Bull sharks, unlike other sharks, can survive in freshwater for extended periods of time. Bull sharks are heavily hunted for their flesh, skins, and oils, and their numbers are believed to be decreasing.
They may grow to be 3.5 meters long, weigh more than 200 kilograms, and are an apex predator. Even apex predators, though, want companionship. According to current study, bull sharks may be able to produce them.
Home of the Apex Predators
Shark Reef Marine Reserve (SRMR) in Fiji is home to eight shark species as well as hundreds of fish species. Bull sharks, huge and curious animals that may grow to be up to 3.5 meters long, are one of the primary attractions, and it has the world's largest population of bull sharks.
Researchers used social structure analysis skills and applied them to Fiji's bull sharks for a new study. The data was gathered, however, on "baited" dives, in which diving firms put feed into the ocean to attract sharks to the dive location.

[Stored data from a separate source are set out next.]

(* ================================================================== *)
(** * [src/lib/api.ts] *)

(** [interface StreamEvent] *)
Record StreamEvent := mkEvent {
  ev_type : jsstring;
  ev_step : option jsstring;
  ev_content : option jsstring;
  ev_conversation_id : option jsstring;
  ev_data : option JSON;
  ev_interrupt_type : option jsstring;
  ev_question : option jsstring;
  ev_field : option jsstring;
  ev_options : option (list JSON);
  ev_missing_info : option (list jsstring);
  ev_budget_allocation : option JSON;
  ev_rest : list (jsstring * JSON)   (* the properties the interface omits *)
}.

(** ** The platform's [TextDecoder] (UTF-8, [fatal: false],
    [ignoreBOM: false]) called with [{stream: true}] *)

Module TextDecoder.

Record Utf8 := mkUtf8 {
  code_point : N;
  bytes_seen : N;
  bytes_needed : N;
  lower_boundary : N;
  upper_boundary : N
}.

Definition utf8_init : Utf8 := mkUtf8 0 0 0 0x80 0xBF.

Inductive HandlerResult :=
| Continue
| CodePoint (cp : N)
| DecodeError.

Definition between (lo x hi : N) : bool := ((lo <=? x) && (x <=? hi))%N.

(** One run of the UTF-8 decoder's handler on a byte.  The boolean says
    that the byte was restored to the queue and is to be handled again. *)
Definition handler (d : Utf8) (b : N) : Utf8 * HandlerResult * bool :=
  if (bytes_needed d =? 0)%N then
    if between 0x00 b 0x7F then (d, CodePoint b, false)
    else if between 0xC2 b 0xDF then
      (mkUtf8 (N.land b 0x1F) (bytes_seen d) 1
              (lower_boundary d) (upper_boundary d), Continue, false)
    else if between 0xE0 b 0xEF then
      (mkUtf8 (N.land b 0xF) (bytes_seen d) 2
              (if (b =? 0xE0)%N then 0xA0%N else lower_boundary d)
              (if (b =? 0xED)%N then 0x9F%N else upper_boundary d),
       Continue, false)
    else if between 0xF0 b 0xF4 then
      (mkUtf8 (N.land b 0x7) (bytes_seen d) 3
              (if (b =? 0xF0)%N then 0x90%N else lower_boundary d)
              (if (b =? 0xF4)%N then 0x8F%N else upper_boundary d),
       Continue, false)
    else (d, DecodeError, false)
  else if negb (between (lower_boundary d) b (upper_boundary d)) then
    (utf8_init, DecodeError, true)
  else
    let cp := N.lor (N.shiftl (code_point d) 6) (N.land b 0x3F) in
    let seen := (bytes_seen d + 1)%N in
    if (seen =? bytes_needed d)%N then (utf8_init, CodePoint cp, false)
    else (mkUtf8 cp seen (bytes_needed d) 0x80 0xBF, Continue, false).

Friendship between Bull Sharks
Fiji's bull sharks have been studied for the first time in more than a decade. The study was conducted by Dr Thibaut Bouveroux, a post-doctoral researcher from the Dauphin Island Sea Lab in the who usually investigates how marine mammals create social bonds.
For this study, he used his social structure analysis skills and applied them to Fiji's bull shark sharks.
Bull sharks have been found to form "friendships" with other bull sharks, but the researchers don't know if they are actually friends. Researchers say it's not clear whether the sharks turn up together because they "like" each other or just happen to live nearby. "Some bull shark individuals seem to prefer long-term companions and avoid others "Dr. Juerg Brunnschweiler, a Swiss independent shark researcher who developed the study, agreed.
According to a recent Fijian research, bull sharks form companionships, with some sharks preferring specific individuals and shunning others.
Researchers examined data from over 3,000 shark dives in Fiji's Shark Reef Marine Reserve (SRMR) The dives lasted 13 years and recorded the behavior of 91 individual bull sharks that could be identified by external characteristics such as scars and malformed or missing fins.
The researchers discovered that certain bull sharks appear to choose long-term mates and shun others.
As per a new study, sharks in the South Atlantic Ocean may be developing friendships with one another. Dr. Brunnschweiler of the University of Wisconsin-Madison conducted the study. He claims that speaking about friendships here would be anthropomorphic, because friendship is a connection of reciprocal affection between people, not animals.